• [Task brief]:
Go through the entries below and copy each line that holds the word "Notation".

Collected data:
·····
(* ===== verification/PostStepSpec.v ===== *)
(** * The post-step

    The token is appended before the commit, the commit consumes exactly the
    reservation, and then the step is logged: post-step either completes the
    step, advancing one sequence and no other, or leaves every sequence where
    it was.

    The device phase keeps everything: Whatever the executor answers, short of a panic, the device phase either
    hands post-step a sample that echoes the step, obeys the accept contract
    and follows the event protocol, or gives the reservation back. *)

From S2P Require Import Prelude Wp Bytes Errors Spec Pools Manager Invariant Reserve Admission Commit Workspace BatchSpec SchedError Arena Capture CaptureSpec Cost Streams Inline Log Detok Sequence Generation Append Scheduler Step SchedInv PreStepSpec.

#[global] Open Scope Z_scope.

(** The executor answers or refuses; it does not panic. *)
Class StepExecutorLaws (W : Type) `{StepExecutor W} : Prop := {
  upload_total i (w : W) : (upload_inputs i w).1 ≠ Panic;
  replay_total g (w : W) : (replay_graph g w).1 ≠ Panic;
  readback_total (w : W) : (readback_sample w).1 ≠ Panic
}.

Section device.
Context {T D OpStatic W : Type} `{CostTable T, DetokenizerLaws D, StepExecutorLaws W}.
Context (resolve : OpId.t → OpStatic → outcome Text ResolvedVariant) (grown : Z → Z → Z).
Local Notation Scheduler := (Scheduler T D OpStatic).
Local Notation stays := (stays resolve).
Local Notation holding := (holding resolve).
Local Notation prepared := (prepared resolve).
Implicit Types (h : Scheduler) (w : W).

Lemma wp_on_host {A} (c : sched T D OpStatic A) Q R h w :
  wp c (λ a h', Q a (h', w)) (λ e h', R e (h', w)) h → wp (on_host c) Q R (h, w).
Proof. intros Hc. unfold on_host. wp_step. exact Hc. Qed.

Lemma wp_on_device {A} (c : stm W SchedError A) Q R h w :
  (c w).1 ≠ Panic → (∀ a w', Q a (h, w')) → (∀ e w', R e (h, w')) → wp (on_device c) Q R (h, w).
Proof.
  intros Hnp HQ HR. unfold on_device. wp_step. unfold wp. cbn [snd].
  destruct (c w) as [[a|e|] w']; auto.
Qed.

Lemma prepared_device h0 p h a b gc ch :
  prepared h0 p h → device_ok resolve a b gc ch → prepared h0 p (set_device a b gc ch h).
Proof. intros [Hh Hp Hr Hs] Hd. constructor; try done. by apply holding_device. Qed.

Lemma prepared_device_ok h0 p h :
  prepared h0 p h → device_ok resolve (h_arena h) (h_batch_workspace h) (h_graph_cache h) (h_event_chain h).
Proof. intros Hp. apply (si_device _ _ _ (hd_inv _ _ _ _ _ _ (pr_holding _ _ _ _ Hp))). Qed.

(** A chain operation that keeps the chain well formed keeps the step. *)
Lemma wp_on_chain {A} (c : chain A) h0 p h w :
  (∀ ch, chain_ok ch → wp c (λ _ ch', chain_ok ch') (λ _ ch', chain_ok ch') ch) → prepared h0 p h →
  wp (on_host (on_chain c)) (λ _ '(h', _), prepared h0 p h') (λ _ '(h', _), prepared h0 p h') (h, w).
Proof.
  intros Hc Hp. pose proof (prepared_device_ok _ _ _ Hp) as [Ha Hw Hpr Hca Hch].
  apply wp_on_host. unfold on_chain. wp_step. eapply wp_mono; [by apply Hc|..].
  - intros a ch' Hch'. by apply prepared_device.
  - intros e ch' Hch'. by apply prepared_device.
Qed.

Lemma record_entry_keeps sid stream kind awaited ch :
  chain_ok ch → wp (record_entry sid stream kind awaited) (λ _ ch', chain_ok ch') (λ _ ch', chain_ok ch') ch.
Proof.
  intros Hch. pose proof (record_entry_spec ch sid stream kind awaited Hch) as Hr. unfold wp.
  destruct (record_entry _ _ _ _ ch) as [[eid|e|] ch']; [by destruct Hr|by destruct Hr as [-> _]|done].
Qed.

Lemma wp_on_cache h0 p h w key :
  registry_ok resolve → prepared h0 p h →
  wp (on_host (on_cache (get_or_capture resolve key))) (λ _ '(h', _), prepared h0 p h')
    (λ _ '(h', _), prepared h0 p h') (h, w).
Proof.
  intros Hreg Hp. pose proof (prepared_device_ok _ _ _ Hp) as [Ha Hw Hpr Hca Hch].
  apply wp_on_host. unfold on_cache. wp_step.
  pose proof (get_or_capture_cases resolve key (h_graph_cache h) (h_arena h) Hreg Hpr Ha Hca) as Hg.
  unfold wp. destruct (get_or_capture _ _ _) as [[[g captured]|e|] [gc' a']]; [| |done].
  - destruct Hg as (? & ? & Hpr' & _). apply prepared_device; [done|]. by constructor; rewrite ?Hpr'.
  - destruct Hg as (? & ? & Hpr' & _). apply prepared_device; [done|]. by constructor; rewrite ?Hpr'.
Qed.

(** What post-step may rely on. *)
Record sampled h0 (p : Prepared) (sample : DeviceStepSample) h : Prop := {
  sm_prepared : prepared h0 p h;
  sm_protocol : step_protocol (am_next_step (pp_adm p)) (trace (h_event_chain h))
}.

Lemma wp_device_chain h0 p h w :
  registry_ok resolve → prepared h0 p h →
  wp (device_chain resolve p) (λ '(sample, _) '(h', _), sampled h0 p sample h')
    (λ _ '(h', _), prepared h0 p h') (h, w).
Proof.
  intros Hreg Hp. unfold device_chain. do 2 wp_step.
  wp_step. apply wp_on_device; [apply upload_total| |done]. intros [] w1.
  wp_step. eapply wp_mono; [by apply (wp_on_chain _ h0 p); [intros ch; apply record_entry_keeps|]| |done].
  clear h w Hp. intros eid1 [h w] Hp.
  wp_step. eapply wp_mono; [by apply (wp_on_chain _ h0 p); [intros ch; apply record_entry_keeps|]| |done].
  clear h w Hp. intros eid2 [h w] Hp.
  wp_step. eapply wp_mono; [by apply (wp_on_cache h0 p)| |done].
  clear h w Hp. intros [g captured] [h w] Hp.
  wp_step. apply wp_on_device; [apply replay_total| |done]. intros [] w2.
  wp_step. eapply wp_mono; [by apply (wp_on_chain _ h0 p); [intros ch; apply record_entry_keeps|]| |done].
  clear h w Hp. intros eid3 [h w] Hp.
  wp_step. eapply wp_mono; [by apply (wp_on_chain _ h0 p); [intros ch; apply record_entry_keeps|]| |done].
  clear h w Hp. intros eid4 [h w] Hp.
  wp_step. apply wp_on_device; [apply readback_total| |done]. intros sample w3.
  wp_step. eapply wp_mono; [by apply (wp_on_chain _ h0 p); [intros ch; apply record_entry_keeps|]| |done].
  clear h w Hp. intros eid5 [h w] Hp.
  do 3 wp_step.
  destruct (validate_step_chain_iff (h_event_chain h) (am_next_step (pp_adm p))
    (dv_chain _ _ _ _ _ (prepared_device_ok _ _ _ Hp))) as [Hnp Hiff].
  wp_step; [done| |done]. intros [] Hv. wp_step. constructor; [done|by apply Hiff].
Qed.

(** The sample echoes the step and keeps the accept contract. *)
Definition echoes (p : Prepared) (sample : DeviceStepSample) : Prop :=
  ds_step_id sample = am_next_step (pp_adm p) ∧ ds_accept_len sample = expected_accept p.

Lemma check_sample_iff p sample : check_sample p sample ≠ Panic ∧ (check_sample p sample = Ok tt ↔ echoes p sample).
Proof.
  unfold check_sample, echoes. destruct (Z.eqb_spec (ds_step_id sample) (am_next_step (pp_adm p))); cbn [negb].
  2: { split; [done|]. split; [done|]. by intros []. }
  destruct (Z.eqb_spec (ds_accept_len sample) (expected_accept p)); cbn [negb]; [done|].
  split; [done|]. split; [done|]. by intros [].
Qed.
·····
• [Solved problem]:
Local Notation Scheduler := (Scheduler T D OpStatic).
Local Notation stays := (stays resolve).
Local Notation holding := (holding resolve).
Local Notation prepared := (prepared resolve).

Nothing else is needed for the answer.